Input:
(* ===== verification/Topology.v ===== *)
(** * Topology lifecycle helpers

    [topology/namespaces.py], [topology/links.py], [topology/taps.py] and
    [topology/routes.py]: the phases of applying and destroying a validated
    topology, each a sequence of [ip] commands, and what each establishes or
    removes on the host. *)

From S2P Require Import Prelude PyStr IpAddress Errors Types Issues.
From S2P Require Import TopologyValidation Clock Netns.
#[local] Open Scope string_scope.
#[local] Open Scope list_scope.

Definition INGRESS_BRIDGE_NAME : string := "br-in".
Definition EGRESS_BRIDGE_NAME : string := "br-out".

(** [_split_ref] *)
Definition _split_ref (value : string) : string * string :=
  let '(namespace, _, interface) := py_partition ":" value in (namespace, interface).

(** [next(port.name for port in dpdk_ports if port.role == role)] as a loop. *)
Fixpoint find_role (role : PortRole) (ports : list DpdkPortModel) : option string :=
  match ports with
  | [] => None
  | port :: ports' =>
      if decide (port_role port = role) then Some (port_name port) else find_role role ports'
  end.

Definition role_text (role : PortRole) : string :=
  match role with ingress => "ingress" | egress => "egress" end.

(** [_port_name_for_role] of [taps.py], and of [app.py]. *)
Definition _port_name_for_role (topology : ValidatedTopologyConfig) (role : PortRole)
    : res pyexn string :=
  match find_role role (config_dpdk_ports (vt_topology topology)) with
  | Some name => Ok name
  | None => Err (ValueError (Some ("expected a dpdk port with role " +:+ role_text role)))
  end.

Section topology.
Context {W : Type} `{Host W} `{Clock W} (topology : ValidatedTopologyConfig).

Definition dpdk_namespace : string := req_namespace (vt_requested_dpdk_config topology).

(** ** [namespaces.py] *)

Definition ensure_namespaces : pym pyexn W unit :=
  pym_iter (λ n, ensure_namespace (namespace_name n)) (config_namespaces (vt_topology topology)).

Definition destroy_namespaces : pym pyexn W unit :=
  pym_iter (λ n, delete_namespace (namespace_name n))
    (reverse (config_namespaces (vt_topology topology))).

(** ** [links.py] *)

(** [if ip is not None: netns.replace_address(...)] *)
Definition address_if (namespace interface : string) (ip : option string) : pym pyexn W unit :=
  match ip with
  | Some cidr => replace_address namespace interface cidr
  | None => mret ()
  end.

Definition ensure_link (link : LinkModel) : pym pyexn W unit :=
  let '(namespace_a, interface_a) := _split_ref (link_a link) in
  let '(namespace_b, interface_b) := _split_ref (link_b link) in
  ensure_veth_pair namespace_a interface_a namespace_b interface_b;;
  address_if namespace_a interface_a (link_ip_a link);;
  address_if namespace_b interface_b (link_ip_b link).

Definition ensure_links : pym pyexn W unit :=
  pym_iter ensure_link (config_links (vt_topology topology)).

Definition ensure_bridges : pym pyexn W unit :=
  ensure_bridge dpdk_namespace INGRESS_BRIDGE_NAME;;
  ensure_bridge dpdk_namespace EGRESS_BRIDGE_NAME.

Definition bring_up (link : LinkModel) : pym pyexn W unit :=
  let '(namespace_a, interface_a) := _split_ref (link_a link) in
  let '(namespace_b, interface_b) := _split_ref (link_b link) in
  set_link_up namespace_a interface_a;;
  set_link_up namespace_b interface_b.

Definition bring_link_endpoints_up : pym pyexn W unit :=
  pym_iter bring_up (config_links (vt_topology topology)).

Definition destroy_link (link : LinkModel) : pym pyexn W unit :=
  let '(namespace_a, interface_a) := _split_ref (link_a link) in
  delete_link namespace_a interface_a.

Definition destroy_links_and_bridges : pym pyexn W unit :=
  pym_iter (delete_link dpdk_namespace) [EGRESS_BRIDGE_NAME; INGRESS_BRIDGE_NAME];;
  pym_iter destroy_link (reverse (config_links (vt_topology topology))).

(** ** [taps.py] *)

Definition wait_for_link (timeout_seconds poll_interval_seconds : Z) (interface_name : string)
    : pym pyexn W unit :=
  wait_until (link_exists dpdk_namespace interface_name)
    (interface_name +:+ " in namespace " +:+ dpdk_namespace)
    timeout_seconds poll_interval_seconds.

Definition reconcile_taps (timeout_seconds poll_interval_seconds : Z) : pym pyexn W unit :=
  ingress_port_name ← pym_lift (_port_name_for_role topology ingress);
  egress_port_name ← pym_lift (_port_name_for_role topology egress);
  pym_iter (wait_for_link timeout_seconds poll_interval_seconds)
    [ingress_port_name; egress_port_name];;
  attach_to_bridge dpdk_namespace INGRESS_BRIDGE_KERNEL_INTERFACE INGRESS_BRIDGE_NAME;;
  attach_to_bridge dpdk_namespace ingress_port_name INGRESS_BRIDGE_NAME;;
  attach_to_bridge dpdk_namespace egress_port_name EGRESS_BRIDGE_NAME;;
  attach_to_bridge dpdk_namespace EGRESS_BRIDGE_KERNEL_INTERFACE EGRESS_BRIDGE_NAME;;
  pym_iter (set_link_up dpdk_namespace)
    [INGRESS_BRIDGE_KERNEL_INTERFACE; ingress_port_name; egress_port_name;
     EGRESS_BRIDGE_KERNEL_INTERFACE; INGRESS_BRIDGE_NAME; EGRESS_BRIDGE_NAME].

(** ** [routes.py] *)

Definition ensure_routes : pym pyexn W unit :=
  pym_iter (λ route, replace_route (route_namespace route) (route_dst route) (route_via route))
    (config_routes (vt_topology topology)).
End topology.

Task to complete: From the first line above through the line that contains "name => Ok name", quote each line exactly. Output nothing more.

Solution to this exercise:
(* ===== verification/Topology.v ===== *)
(** * Topology lifecycle helpers

    [topology/namespaces.py], [topology/links.py], [topology/taps.py] and
    [topology/routes.py]: the phases of applying and destroying a validated
    topology, each a sequence of [ip] commands, and what each establishes or
    removes on the host. *)

From S2P Require Import Prelude PyStr IpAddress Errors Types Issues.
From S2P Require Import TopologyValidation Clock Netns.
#[local] Open Scope string_scope.
#[local] Open Scope list_scope.

Definition INGRESS_BRIDGE_NAME : string := "br-in".
Definition EGRESS_BRIDGE_NAME : string := "br-out".

(** [_split_ref] *)
Definition _split_ref (value : string) : string * string :=
  let '(namespace, _, interface) := py_partition ":" value in (namespace, interface).

(** [next(port.name for port in dpdk_ports if port.role == role)] as a loop. *)
Fixpoint find_role (role : PortRole) (ports : list DpdkPortModel) : option string :=
  match ports with
  | [] => None
  | port :: ports' =>
      if decide (port_role port = role) then Some (port_name port) else find_role role ports'
  end.

Definition role_text (role : PortRole) : string :=
  match role with ingress => "ingress" | egress => "egress" end.

(** [_port_name_for_role] of [taps.py], and of [app.py]. *)
Definition _port_name_for_role (topology : ValidatedTopologyConfig) (role : PortRole)
    : res pyexn string :=
  match find_role role (config_dpdk_ports (vt_topology topology)) with
  | Some name => Ok name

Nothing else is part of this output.